Major crypto exchanges here are planning to form a joint body that would help them counter crises like the collapse of the terraUSD and luna, which caused some 280,000 Korean investors to see almost $38 billion wiped out from their balance sheets in the first week of the price fall, according to reports.
The value of terraUSD and luna coins lost 99 percent of their value in just 48 hours from May 9, compared with a high of $116 per coin in December last year. The coins are now each worth less than two-hundredths of a cent, with the total damage here yet unknown.
The top five exchanges here -- Bithumb, Upbit, Korbit, Gopax and Coinone -- have delisted the troubled coins as of Sunday, after receiving flak from the public and lawmakers for their “uncoordinated” response toward the crisis. Bithumb and Gopax halted trading of the coins on May 10, but others delisted the tokens days or weeks later, prompting confusion among investors.
But the exchanges gave a coordinated response in refusing to list terra 2.0 and luna2, the revamped version of the troubled coins created by Terraform Labs CEO Do Kwon, launched Saturday.

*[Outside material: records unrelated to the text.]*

(** * Renderer.cpp: a shallow embedding of the per-pixel ray tracing pipeline

    The development follows [src/source/Renderer.cpp]:

    - [F32]: the C++ [float] type as IEEE-754 binary32, computed with the
      Standard Library's [SpecFloat] operations at precision 24;
    - machine integers ([int], [uint32_t], [uint8_t]) as [Z] with wrap-around
      and undefined behaviour written out;
    - the types declared in headers outside the translation unit
      ([Vector3], [ColorRGB], [Ray], [HitRecord], [Camera]) as records, and
      the operations of those headers as an interface ([MathLib],
      [LightUtils], [Scene], [Material]);
    - [Renderer::RenderPixel] in a small monad that logs every call made to
      a collaborator and fails on undefined behaviour;
    - [Renderer::Render] with its three execution strategies, the concurrent
      ones under an arbitrary scheduler;
    - [Renderer::CycleLightingMode]. *)

From Stdlib Require Import ZArith Bool List Lia.
From Stdlib Require Import Floats.SpecFloat.
From stdpp Require Import base tactics option list numbers strings.

Local Open Scope Z_scope.

(** ** Machine integers *)

Definition INT_MIN : Z := - 2 ^ 31.
Definition INT_MAX : Z := 2 ^ 31 - 1.
Definition UINT32_MOD : Z := 2 ^ 32.

(** Conversion of an integer value to [uint32_t]: reduction modulo 2^32. *)
Definition to_uint32 (z : Z) : Z := z mod UINT32_MOD.

(** Conversion of a [uint32_t] value to [int]: the value congruent modulo 2^32. *)
Definition uint32_to_int (z : Z) : Z :=
  if z <=? INT_MAX then z else z - UINT32_MOD.

(** The result of a signed [int] operation: overflow is undefined behaviour. *)
Definition int_result (z : Z) : option Z :=
  if (INT_MIN <=? z) && (z <=? INT_MAX) then Some z else None.

(** The conversion of an [int] to [bool]: every value but zero is
    [true]. *)
Definition int_to_bool (z : Z) : bool := negb (z =? 0).

(** ** binary32 floating point *)

Module F32.

Definition prec : Z := 24.
Definition emax : Z := 128.

Definition float : Type := spec_float.

Definition add : float -> float -> float := SFadd prec emax.
Definition sub : float -> float -> float := SFsub prec emax.
Definition mul : float -> float -> float := SFmul prec emax.
Definition div : float -> float -> float := SFdiv prec emax.
Definition sqrt : float -> float := SFsqrt prec emax.
Definition opp : float -> float := SFopp.
Definition ltb : float -> float -> bool := SFltb.

(** Integer to [float] conversion, round to nearest even. *)
Definition of_int (z : Z) : float := binary_normalize prec emax z 0 false.

Definition zero : float := S754_zero false.
Definition one : float := Eval cbv in of_int 1.
Definition two : float := Eval cbv in of_int 2.
Definition c255 : float := Eval cbv in of_int 255.
(** The literal [0.5f]. *)
Definition half : float := Eval cbv in binary_normalize prec emax 1 (-1) false.
(** The literal [0.01f]: the binary32 value nearest to 1/100. *)
Definition c0_01 : float := S754_finite false 10737418 (-30).

(** [std::max(a, b)] is [(a < b) ? b : a]. *)
Definition max (a b : float) : float := if ltb a b then b else a.

(** Truncation toward zero of a finite value; NaN and the infinities have
    no integer value. *)
Definition trunc (f : float) : option Z :=
  match f with
  | S754_zero _ => Some 0
  | S754_finite s m e =>
      Some (cond_Zopp s
              (match e with
               | Z0 => Zpos m
               | Zpos p => Zpos m * 2 ^ Zpos p
               | Zneg p => Zpos m / 2 ^ Zpos p
               end))
  | S754_infinity _ | S754_nan => None
  end.

(** [static_cast<uint8_t>(f)]: the truncated value; undefined behaviour
    when it is not representable in [uint8_t]. *)
Definition to_uint8 (f : float) : option Z :=
  match trunc f with
  | Some z => if (0 <=? z) && (z <=? 255) then Some z else None
  | None => None
  end.

End F32.

Abbreviation float := F32.float.

(** ** Types of the project headers *)

Module Vector3.
(** Modelled from the spec: [Vector3] is declared outside the translation
    unit; a "3-component floating point" value, built at line 133 from three
    scalars. *)
Record Vector3 : Type := mk { x : float; y : float; z : float }.
End Vector3.
Abbreviation Vector3 := Vector3.Vector3.

Module ColorRGB.
(** Modelled from the spec: [ColorRGB] is declared outside the translation
    unit; "a 3-channel float color value" with the channels r, g, b read at
    lines 198-200. *)
Record ColorRGB : Type := mk { r : float; g : float; b : float }.

(** Modelled from the spec: the value of [ColorRGB{ }], "the zero color". *)
Definition zero : ColorRGB := mk F32.zero F32.zero F32.zero.

(** Modelled from the spec: [ColorRGB::operator+=], channel by channel. *)
Definition add (c d : ColorRGB) : ColorRGB :=
  mk (F32.add (r c) (r d)) (F32.add (g c) (g d)) (F32.add (b c) (b d)).

(** Modelled from the spec: [ColorRGB * ColorRGB], the "componentwise
    product". *)
Definition mul (c d : ColorRGB) : ColorRGB :=
  mk (F32.mul (r c) (r d)) (F32.mul (g c) (g d)) (F32.mul (b c) (b d)).

(** Modelled from the spec: [ColorRGB * float], the "scalar multiplies all
    channels". *)
Definition scale (c : ColorRGB) (s : float) : ColorRGB :=
  mk (F32.mul (r c) s) (F32.mul (g c) s) (F32.mul (b c) s).

(** Modelled from the spec: [ColorRGB::MaxToOne], "if any channel exceeds
    1, all channels are divided by the maximum channel". *)
Definition MaxToOne (c : ColorRGB) : ColorRGB :=
  let maxValue := F32.max (r c) (F32.max (g c) (b c)) in
  if F32.ltb F32.one maxValue
  then mk (F32.div (r c) maxValue) (F32.div (g c) maxValue)
          (F32.div (b c) maxValue)
  else c.
End ColorRGB.
Abbreviation ColorRGB := ColorRGB.ColorRGB.

Module Ray.
(** Modelled from the spec: [Ray] is declared outside the translation unit;
    "origin, direction, and a valid parametric interval [min,max]". *)
Record Ray : Type := mk {
  origin : Vector3;
  direction : Vector3;
  min : float;
  max : float
}.
End Ray.
Abbreviation Ray := Ray.Ray.

Module HitRecord.
(** Modelled from the spec: [HitRecord] is declared outside the translation
    unit; "a boolean hit flag, hit point (origin), surface normal, material
    index, and hit distance". *)
Record HitRecord : Type := mk {
  origin : Vector3;
  normal : Vector3;
  t : float;
  didHit : bool;
  materialIndex : nat
}.
End HitRecord.
Abbreviation HitRecord := HitRecord.HitRecord.

(** [enum class LightingMode] with the four values switched on at lines
    172-188 and 213-229. *)
Inductive LightingMode : Type :=
  | ObservedArea
  | Radiance
  | BRDF
  | Combined.

(** ** Interfaces of the headers and collaborators

    [Math.h], [Matrix.h] and the [Vector3] operators are not part of the
    translation unit. Their operations are an interface; every theorem
    below holds for each implementation of it. *)
Class MathLib : Type := {
  Matrix : Type;
  (** [Matrix::TransformVector] *)
  TransformVector : Matrix -> Vector3 -> Vector3;
  (** [Vector3::Dot] *)
  Dot : Vector3 -> Vector3 -> float;
  (** [Vector3::Normalize]: the returned length and the vector left in
      place *)
  Normalize : Vector3 -> float * Vector3;
  (** [Vector3::Normalized]: the normalized copy *)
  Normalized : Vector3 -> Vector3;
  (** [Vector3 + Vector3], [Vector3 - Vector3], [float * Vector3] *)
  Vector3_add : Vector3 -> Vector3 -> Vector3;
  Vector3_sub : Vector3 -> Vector3 -> Vector3;
  Vector3_scale : float -> Vector3 -> Vector3;
  (** the values of [Vector3{}], [Ray{}] and [HitRecord{}] *)
  Vector3_default : Vector3;
  Ray_default : Ray;
  HitRecord_default : HitRecord;
  (** [TO_RADIANS] and [tan] on [float] *)
  TO_RADIANS : float;
  tan : float -> float
}.

(** The camera of [Camera.h]: the three members read by the renderer and
    the per-frame update of the camera-to-world transform. *)
Class CameraLib `{MathLib} : Type := {
  Camera : Type;
  Camera_origin : Camera -> Vector3;
  Camera_fovAngle : Camera -> float;
  Camera_cameraToWorld : Camera -> Matrix;
  CalculateCameraToWorld : Camera -> Camera
}.

(** The [LightUtils] namespace of [Utils.h]. *)
Class LightUtils : Type := {
  Light : Type;
  GetDirectionToLight : Light -> Vector3 -> Vector3;
  GetRadiance : Light -> Vector3 -> ColorRGB
}.

(** [SDL_MapRGB] for the pixel format of the window surface. *)
Class SDL : Type := {
  SDL_MapRGB : Z -> Z -> Z -> Z
}.

(** A material is an object with a virtual [Shade] method. *)
Record Material : Type := mkMaterial {
  Shade : HitRecord -> Vector3 -> Vector3 -> ColorRGB
}.

(** The renderer object: the members read or written by the translation
    unit. [m_pBufferPixels] is the pixel array of the window surface. *)
Record Renderer : Type := mkRenderer {
  m_Width : Z;
  m_Height : Z;
  m_pBufferPixels : list Z;
  m_CurrentLightingMode : LightingMode;
  m_ShadowsEnabled : bool
}.

(** ** Renderer::CycleLightingMode (lines 211-232) *)

Definition CycleLightingMode (this : Renderer) : Renderer :=
  match m_CurrentLightingMode this with
  | ObservedArea =>
      mkRenderer (m_Width this) (m_Height this) (m_pBufferPixels this)
                 Radiance (m_ShadowsEnabled this)
  | Radiance =>
      mkRenderer (m_Width this) (m_Height this) (m_pBufferPixels this)
                 BRDF (m_ShadowsEnabled this)
  | BRDF =>
      mkRenderer (m_Width this) (m_Height this) (m_pBufferPixels this)
                 Combined (m_ShadowsEnabled this)
  | Combined =>
      mkRenderer (m_Width this) (m_Height this) (m_pBufferPixels this)
                 ObservedArea (m_ShadowsEnabled this)
  end.

(** ** The scene, the call log and the monad of RenderPixel *)

(** One entry of the log: a call to the scene, to [LightUtils] or to a
    material, with its arguments. *)
Inductive Call (Light : Type) : Type :=
  | Call_GetClosestHit (viewRay : Ray)
  | Call_GetDirectionToLight (light : Light) (point : Vector3)
  | Call_DoesHit (shadowRay : Ray)
  | Call_GetRadiance (light : Light) (point : Vector3)
  | Call_Shade (index : nat) (hitRecord : HitRecord) (l v : Vector3).

Arguments Call_GetClosestHit {Light} viewRay.
Arguments Call_GetDirectionToLight {Light} light point.
Arguments Call_DoesHit {Light} shadowRay.
Arguments Call_GetRadiance {Light} light point.
Arguments Call_Shade {Light} index hitRecord l v.

Section Pipeline.

Context `{CameraLib} `{LightUtils} `{SDL}.

(** The scene object behind [pScene]: the accessors and the two virtual
    queries used by the renderer. [GetClosestHit] receives the record to
    fill in (line 143). *)
Record Scene : Type := mkScene {
  GetCamera : Camera;
  GetMaterials : list Material;
  GetLights : list Light;
  GetClosestHit : Ray -> HitRecord -> HitRecord;
  DoesHit : Ray -> bool
}.

(** A computation returns a value and the calls it made, in order, or is
    undefined behaviour ([None]). *)
Definition M (A : Type) : Type := option (A * list (Call Light)).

Meanwhile, prosecutors officially launched an investigation into the crypto crash and whether fraud and Ponzi scheme charges could be brought against Kwon, a JTBC report said Saturday. The recently revived special financial and securities crime investigation team under the Seoul Southern District Prosecutors Office called in a former employee of Terraform Labs, one of the developers of the original terraUSD and luna in 2019, who admitted there were voices within the firm calling to scrap the debut of the coins, the report added.
The coins were launched despite criticisms within the firm that providing investors with a high interest rate, but without a sustainable collateral or profit model, the blockchain would eventually collapse, the unnamed employee reportedly told prosecutors.
Prosecutors are reportedly focusing on whether Kwon and other top officials at the firm were aware of the defects in the coins’ algorithm before its launch.
Stablecoins are designed to derive their value from being fully backed by reserves, but terraUSD is not backed by cash or other kinds of traditional assets, such as treasuries. It was meant to maintain a $1 peg through financial engineering as a so-called algorithmic stablecoin.
So far, 81 South Korean investors who invested in the two troubled tokens of Terraform Labs have sued Kwon and the firm’s co-founder Daniel Shin, with damages amounting to a combined 8.1 billion won ($6.4 million), official documents show. The complaints have been filed with the Seoul Southern District Prosecutors Office for alleged fraud.